I tried to bring some moisture to my mouth. “Did they tell you if I’m going to walk again?”
“I think you are.”
“Yeah, but—”
He held up a chubby hand. “If they said maybe, they’re just covering their butts. Judging by other men I’ve seen with pins, I bet you’ll be up in a few weeks.”
For a minute, I came up out of the haze. “That’s good.”
“We’ll talk more, but there are people waiting outside to see you.”
“What people?” I grew a dim, stupid hope. Someone from my company. Captain Grayson. Frankie, not dead after all.
“Your people.” He nodded to the door. “Your kid brother and folks.”
“Oh. Yeah.”
“You sure? I can tell them you pressed the morphine button too hard.”
A laugh escaped. “No. Thank you, sir.”
He stood with a grunt. “Okay, Morrows,” he called. “You can come on in.”

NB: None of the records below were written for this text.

(* ===== verification/UnwindStore.v ===== *)
(** * The store of unwind jobs

    Models [relayer/src/unwindStore.mjs]: a job that is reserved, whose burn is proved and
    which then follows the relay work of that burn, in the same database.  This file holds the
    rows, the constraints of their table, the canonical proof and the integrity check of a row;
    UnwindOps.v the operations.  SHA-256, the job commitment ([keccak256] of [concatHex]) and
    the address check of the Stellar SDK are parameters.  Columns that a constraint makes null
    together are one optional record; [cctp_relay_work] is the table of RelayStore.v, its text
    column the text of the expectation. *)
From S2P Require Export RelayLedger.

Module Unwind.
Import Relay Ledger.

Inductive unwind_state :=
| awaiting_burn | relay_pending | relay_running | done | blocked | uncertain | expired.

#[global] Instance unwind_state_eq_dec : EqDecision unwind_state.
Proof. solve_decision. Defined.

(** [Integrity]: a plain error of the integrity check; [Constraint]: one of the database. *)
Inductive unwind_error :=
| UNWIND_VALIDATION | UNWIND_CONFLICT | UNWIND_UNAUTHORIZED | UNWIND_CAS_CONFLICT
| Integrity | Constraint | Fault | RelayError (e : relay_error).

Section Strings.
Local Open Scope string_scope.
Local Open Scope list_scope.

Definition JOB_ID_RE : chars -> bool := is_hex 32.
Definition DIGEST_RE : chars -> bool := is_hex 64.
(** [/^0x[0-9a-fA-F]{n}$/] *)
Definition is_0x_hex_ci (n : nat) (l : chars) : bool :=
  match Hex.after_0x l with Some l => is_hex_ci n l | None => false end.
Definition ADDRESS_RE : chars -> bool := is_0x_hex_ci 40.
Definition HASH_RE : chars -> bool := is_0x_hex_ci 64.
Definition LOWER_HASH_RE : chars -> bool := is_0x_hex 64.
Definition DECIMAL_RE : chars -> bool := is_decimal.
(** [/^0x(?:[0-9a-f]{2})*$/] *)
Definition EVEN_HEX_RE : chars -> bool := HOOK_DATA_RE.
Definition ZERO_ADDRESS : string := string_of (Hex.prefix ++ replicate 40 "0"%char).
Definition LOG_NAMES : list string := ["messageSent"; "depositForBurn"; "swept"; "userOperationEvent"].
Definition PROOF_KEYS : list string :=
  ["version"; "chainId"; "userOpHash"; "jobCommitment"; "unwindTxHash"; "entryPointAddress";
   "kernelAddress"; "blockNumber"; "blockHash"; "userOpNonce"; "burned"; "exited"; "skipped";
   "maxFee"; "hookData"; "sourceMessageHex"; "sourceMessageDigest"; "logIndices"; "logDigests"].
Definition PROOF_DIGEST_DOMAIN : chars := chars_of "vf-unwind-proof-v1".
Definition UNWIND_JOB_DOMAIN : string := "0x76662d756e77696e642d6a6f622d7631".
Definition UNWIND_PUBLIC_REASON_CODES : list string :=
  ["attested_evidence_changed"; "destination_reverted"; "legacy_record_unrecoverable";
   "message_ambiguous"; "message_mismatch"; "submission_lease_expired"; "submission_unknown";
   "submitted_checkpoint_failed"].
Definition UNWIND_STATES : list unwind_state :=
  [awaiting_burn; relay_pending; relay_running; done; blocked; uncertain; expired].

The first to enter was Hailey, elephant-walking JJ, who was clinging to her leg, his light-up sneakers balanced on one of her sandaled feet. Then Jake, scooting past her holding a Dr Pepper and a Sports Illustrated.

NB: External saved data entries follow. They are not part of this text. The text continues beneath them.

Lemma row_same d q id : row_after d d q id.
Proof. by left. Qed.

Lemma row_put d d' q id0 j j' id :
  jobs d !! id0 = Some j -> changed d id0 (work d') j j' -> may_touch q j -> row_checks j' = true ->
  jobs d' = <[id0 := j']> (jobs d) -> row_after d d' q id.
Proof.
  intros Hj Hc Hm Hk Hd. unfold row_after. rewrite Hd. destruct (decide (id = id0)) as [->|Hn].
  - right; left. exists j, j'. by rewrite lookup_insert_eq.
  - left. by rewrite lookup_insert_ne.
Qed.

Lemma requireTime_Ok now z : requireTime now = Ok z -> now = Num z /\ isSafeInteger (Num z) = true /\ 0 <= z.
Proof. unfold requireTime, Unwind.invalid. intros H. invert_ok H. by zbool. Qed.

Lemma leased_token j t z : leased j t z = true -> exists e, lease j = Some (t, e) /\ z < e.
Proof.
  unfold leased. destruct (lease j) as [[t' e]|]; [|done]. intros [H1 H2]%andb_prop.
  apply bool_decide_eq_true in H1 as <-. zbool. eauto.
Qed.

Lemma unleased_touch q j : is_some (lease j) = false -> may_touch q j.
Proof. unfold may_touch. by destruct (lease j). Qed.

Lemma awaiting_set_lease j l at_ : awaiting (set_lease j l at_) = awaiting j.
Proof. done. Qed.

Lemma collecting_set_lease j l at_ : awaiting j = true -> collecting j (set_lease j l at_).
Proof. intros. split; try done. by left. Qed.

Lemma collecting_claim j c l at_ : awaiting j = true -> cand j = None ->
  collecting j (set_lease (count_attempt (set_candidate j c at_)) l at_).
Proof. intros. split; try done. by right. Qed.

(** *** Reservation, claim, renewal, release *)
Definition kept_work (d d' : db) : Prop := work d' = work d.

Lemma transaction_cases {A} d (m : result unwind_error (A * db)) (P : db -> Prop) :
  P d -> (forall x, m = Ok x -> P x.2) -> P (error_of (transaction d m)).2.
Proof. intros Hd Hm. destruct m as [x|e]; [by apply (Hm x)|done]. Qed.

Definition stepped (d d' : db) (q : request) : Prop :=
  work d' = work d /\ forall id, row_after d d' q id.

Lemma stepped_same d q : stepped d d q.
Proof. split; [done|intros; apply row_same]. Qed.

Lemma stepped_put d q id j j' :
  jobs d !! id = Some j -> changed d id (work d) j j' -> may_touch q j -> row_checks j' = true -> stepped d (put_job d id j') q.
Proof. intros. split; [done|]. intros id'. by apply (row_put _ _ _ id j j'). Qed.

Lemma reserve_stepped d i now : jkeyed d -> stepped d (perform d (Reserve i now)).2 (Reserve i now).
Proof.
  intros Hk. cbn [UnwindOps.perform]. unfold reserve. apply transaction_cases; [apply stepped_same|]. intros x H.
  apply bind_Ok in H as (r & _ & H). apply bind_Ok in H as ([j|] & Hs & H).
  - invert_ok H. apply stepped_same.
  - apply select_None in Hs. apply bind_Ok in H as (d' & Hw & H). apply write_Ok in Hw as [-> [Hck _]].
    apply bind_Ok in H as (k & [Hk' Hv]%selected_Ok%select_Some & [= <-]). cbn [put_job jobs new_job reserved] in Hk'.
    rewrite lookup_insert_eq in Hk'. injection Hk' as <-. split; [done|]. intros id. unfold row_after. cbn [put_job jobs snd reserved new_job].
    destruct (decide (id = job_id r)) as [->|Hn].
    + right; right. exists r. by rewrite lookup_insert_eq.
    + left. by rewrite lookup_insert_ne.
Qed.

Lemma take_lease_stepped d id token at_ ms retry cond f x q :
  jkeyed d -> (forall j, reserved (f j) = reserved j) ->
  (forall j, cond j = true -> is_some (lease j) = false) ->
  (forall j l, cond j = true -> collecting j (set_lease (count_attempt (f j)) l at_)) ->
  take_lease sha256 commitment isStrKey d id token at_ ms retry cond f = Ok x -> stepped d x.2 q.
Proof.
  intros Hk Hf Hl Hc H. unfold take_lease in H.
  destruct (_ || _) in H; [injection H as <-; apply stepped_same|].
  destruct (_ || _) in H; [injection H as <-; apply stepped_same|].
  apply update_must with (k := fun d' => j ← selected d' id; Ok (Some (claim_of j), d')) in H
    as (j & Hj & Hcj & [Hck _] & H); [|done|intros; apply Hf].
  invert_ok H. apply (stepped_put _ _ _ j); [done| |by apply unleased_touch, Hl|done]. by apply ch_collect, Hc.
Qed.

Lemma claim_stepped d id u t now ms retry tok q : jkeyed d -> 
  stepped d (perform d (ClaimEvidence id u t now ms retry tok)).2 q.
Proof.
  intros Hk. cbn [UnwindOps.perform]. unfold claimEvidence. apply transaction_cases; [apply stepped_same|]. intros x H.
  do 7 apply bind_Ok in H as (? & _ & H). apply bind_Ok in H as ([j|] & _ & H); [|injection H as <-; apply stepped_same].
  destruct (_ || _) in H; [injection H as <-; apply stepped_same|]. destruct (cand j) as [c|].
  - destruct (negb _) in H; [done|]. apply (take_lease_stepped _ _ _ _ _ _ _ _ _ q) in H; try done.
    + intros k Hc. apply andb_prop in Hc as [_ Hc]. by apply negb_true_iff.
    + intros k l Hc. zbool. split; try done. by left.
  - destruct (_ <=? _) in H; [injection H as <-; apply stepped_same|].
    apply (take_lease_stepped _ _ _ _ _ _ _ _ _ q) in H; try done.
    + intros k Hc. apply andb_prop in Hc as [_ Hc]. by apply negb_true_iff.
    + intros k l Hc. zbool. apply collecting_claim; [done|]. by destruct (cand k).
Qed.

Lemma required_token_Ok v t : required_token v = Ok t -> v = Str t.
Proof. unfold required_token, Unwind.invalid. intros H. by invert_ok H. Qed.

Lemma renew_stepped d id t now ms : jkeyed d ->
  stepped d (perform d (RenewEvidence id t now ms)).2 (RenewEvidence id t now ms).
Proof.
  intros Hk. cbn [UnwindOps.perform]. unfold renewEvidence. apply transaction_cases; [apply stepped_same|]. intros x H.
  apply bind_Ok in H as (id' & _ & H). apply bind_Ok in H as (at_ & _ & H).
  apply bind_Ok in H as (token & Ht%required_token_Ok & H). apply bind_Ok in H as (ms' & _ & H).
  apply bind_Ok in H as (p & Hp & H). apply update_Ok in Hp as [->|(j & Hj & Hc & -> & [Hck _])]; [done| |done|done].
  cbn [fst snd] in H. invert_ok H. zbool.
  eapply stepped_put; [done|by apply ch_collect, collecting_set_lease| |done].
  unfold may_touch. match goal with H : leased _ _ _ = true |- _ => apply leased_token in H as (e & -> & _) end.
  left. done.
Qed.

Lemma release_stepped d id t now : jkeyed d ->
  stepped d (perform d (ReleaseEvidence id t now)).2 (ReleaseEvidence id t now).
Proof.
  intros Hk. cbn [UnwindOps.perform]. unfold releaseEvidence.
  destruct (canonicalJobId id ≫= _) as [[id' d']|e] eqn:H; [|apply stepped_same]. cbn [error_of snd].
  apply bind_Ok in H as (? & _ & H). apply bind_Ok in H as (at_ & _ & H).
  apply bind_Ok in H as (token & ->%required_token_Ok & H).
  apply update_must with (k := fun d' => Ok (_, d')) in H as (j & Hj & Hc & [Hck _] & [= <- <-]); [|done|done].
  zbool. eapply stepped_put; [done|by apply ch_collect, collecting_set_lease| |done].
  unfold may_touch. match goal with H : leased _ _ _ = true |- _ => apply leased_token in H as (e & -> & _) end.
  by left.
Qed.

Lemma optional_token_Some v t : optional_token v = Ok (Some t) -> v = Str t.
Proof. unfold optional_token, Unwind.invalid. intros H. by invert_ok H. Qed.

Lemma finish_stepped d id t re now s reasons q : jkeyed d -> token_of q = t -> s ∈ [expired; blocked; uncertain] ->
  stepped d (error_of (finishTerminal sha256 commitment isStrKey d id t re now s reasons)).2 q.
Proof.
  intros Hk Hq Hs. unfold finishTerminal. apply transaction_cases; [apply stepped_same|]. intros x H.
  apply bind_Ok in H as (id' & _ & H). apply bind_Ok in H as (at_ & _ & H).
  apply bind_Ok in H as (token & Ht & H). apply bind_Ok in H as (reason & _ & H).
  apply bind_Ok in H as ([j0|] & _ & H); [|done].
  destruct (_ && _) in H; [injection H as <-; apply stepped_same|]. destruct (negb _) in H; [done|].
  apply update_must with (k := fun d' => j ← selected d' id'; Ok (publicStatus j, d')) in H
    as (j & Hj & Hc & [Hck _] & H); [|done|done]. invert_ok H.
  apply andb_prop in Hc as [Ha Hl]. eapply stepped_put; [done| | |done].
  - apply ch_end; [|done]. unfold awaiting in Ha. by apply andb_prop in Ha as [? _].
  - unfold may_touch. destruct (lease j) as [[t' e]|] eqn:El; [|done]. destruct token as [token|]; [|done].
    apply optional_token_Some in Ht. apply leased_token in Hl as (e' & El' & _). left. congruence.
Qed.

(** *** Reconciliation *)
Lemma expire_idemp at_ j : expire at_ (expire at_ j) = expire at_ j.
Proof.
  unfold expire at 2 3. destruct (is_awaiting j && overdue j at_) eqn:H.
  - destruct (cand j); reflexivity.
  - unfold expire. cbn. destruct (is_awaiting _ && _) eqn:H'; [|done].
    change (is_awaiting (set_lease j None at_)) with (is_awaiting j) in H'.
    change (overdue (set_lease j None at_) at_) with (overdue j at_) in H'. congruence.
Qed.

Lemma reserved_expire at_ j : reserved (expire at_ j) = reserved j.
Proof. unfold expire. by destruct (_ && _), (cand j). Qed.

Lemma jkeyed_put d id j : jkeyed d -> job_id (reserved j) = id -> jkeyed (put_job d id j).
Proof. intros Hk Hj. by apply map_Forall_insert_2. Qed.

Lemma expire_all_rows at_ ids d d' : jkeyed d -> expire_all at_ ids d = Ok d' ->
  work d' = work d /\ forall id, jobs d' !! id = jobs d !! id \/
    id ∈ ids /\ exists j, jobs d !! id = Some j /\ jobs d' !! id = Some (expire at_ j) /\ row_checks (expire at_ j) = true.
Proof.
  revert d. induction ids as [|i ids IH]; intros d Hk H; cbn in H.
  - injection H as <-. split; [done|]. by left.
  - apply bind_Ok in H as (p & Hp & H).
    destruct (update_Ok d i _ _ p Hk (reserved_expire at_) Hp) as [->|(j & Hj & _ & -> & [Hck _])].
    + destruct (IH d Hk H) as [Hw Hr]. split; [done|]. intros id. destruct (Hr id) as [?|[? ?]]; [by left|].
      right. split; [by right|done].
    + cbn [snd] in H. destruct (IH (put_job d i (expire at_ j))) as [Hw Hr]; [|done|].
      { apply jkeyed_put; [done|]. rewrite reserved_expire. by apply Hk. }
      split; [done|]. intros id. specialize (Hr id). cbn [put_job jobs] in Hr.
      destruct (decide (id = i)) as [->|Hn].
      * rewrite lookup_insert_eq in Hr. right. split; [left|]. exists j. split; [done|].
        destruct Hr as [Hr|(_ & j' & [= <-] & Hr & _)]; [done|]. by rewrite expire_idemp in Hr.
      * rewrite lookup_insert_ne in Hr by done. destruct Hr as [?|[? ?]]; [by left|]. right. split; [by right|done].
Qed.

Lemma query_In keep cmp limit d j : j ∈ query keep cmp limit d -> keep j = true /\ exists id, jobs d !! id = Some j.
Proof.
  unfold query. intros Hin%elem_of_take. destruct Hin as (i & Hi & _).
  apply list_elem_of_lookup_2 in Hi. rewrite merge_sort_Permutation in Hi.
  apply list_elem_of_filter in Hi as [Hk Hin]. split; [by apply Is_true_true|].
  apply list_elem_of_fmap in Hin as ([id j'] & -> & Hin). exists id. by apply elem_of_map_to_list in Hin.
Qed.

I didn’t know whether to be elated or just pretend I was asleep. I wasn’t ready. I was still knee-deep in Afghan quicksand and Frankie’s dead eyes and the horde of woodpeckers that were hacking at my leg.
“Got you a DP,” Jake was saying. “They were out of everything except for that and orange soda.”
Jake had gotten me a DP. He’d not only driven from Buda to San Antonio with his wife and kid, he’d stopped at the vending machine. I wondered if it was out of pity, or the desire for reconciliation, or both. Either way I caught his eyes as I took the cold bottle, opening it to find it was the best Dr Pepper I’d ever tasted.
“Thank you, Jake,” I said, hoping whatever I was doing with my face resembled a smile. “It’s so good to see you.”
“You look like a stranger. Damn, they did a number on you, huh?” Jake replied.
“Just got out of another surgery yesterday,” I told him. The bullets had almost shattered my leg in two. It was saved by a metal plate, and five screws to hold my knee together.
Then I noticed Cassie slide in against the wall, eyes down, clutching her purse with white knuckles. She made a beeline for the bed, leaning over me for a light kiss on the cheek, her chest pressing mine.
“I’m sorry,” she whispered.
When she backed away from the bed, I noticed another body.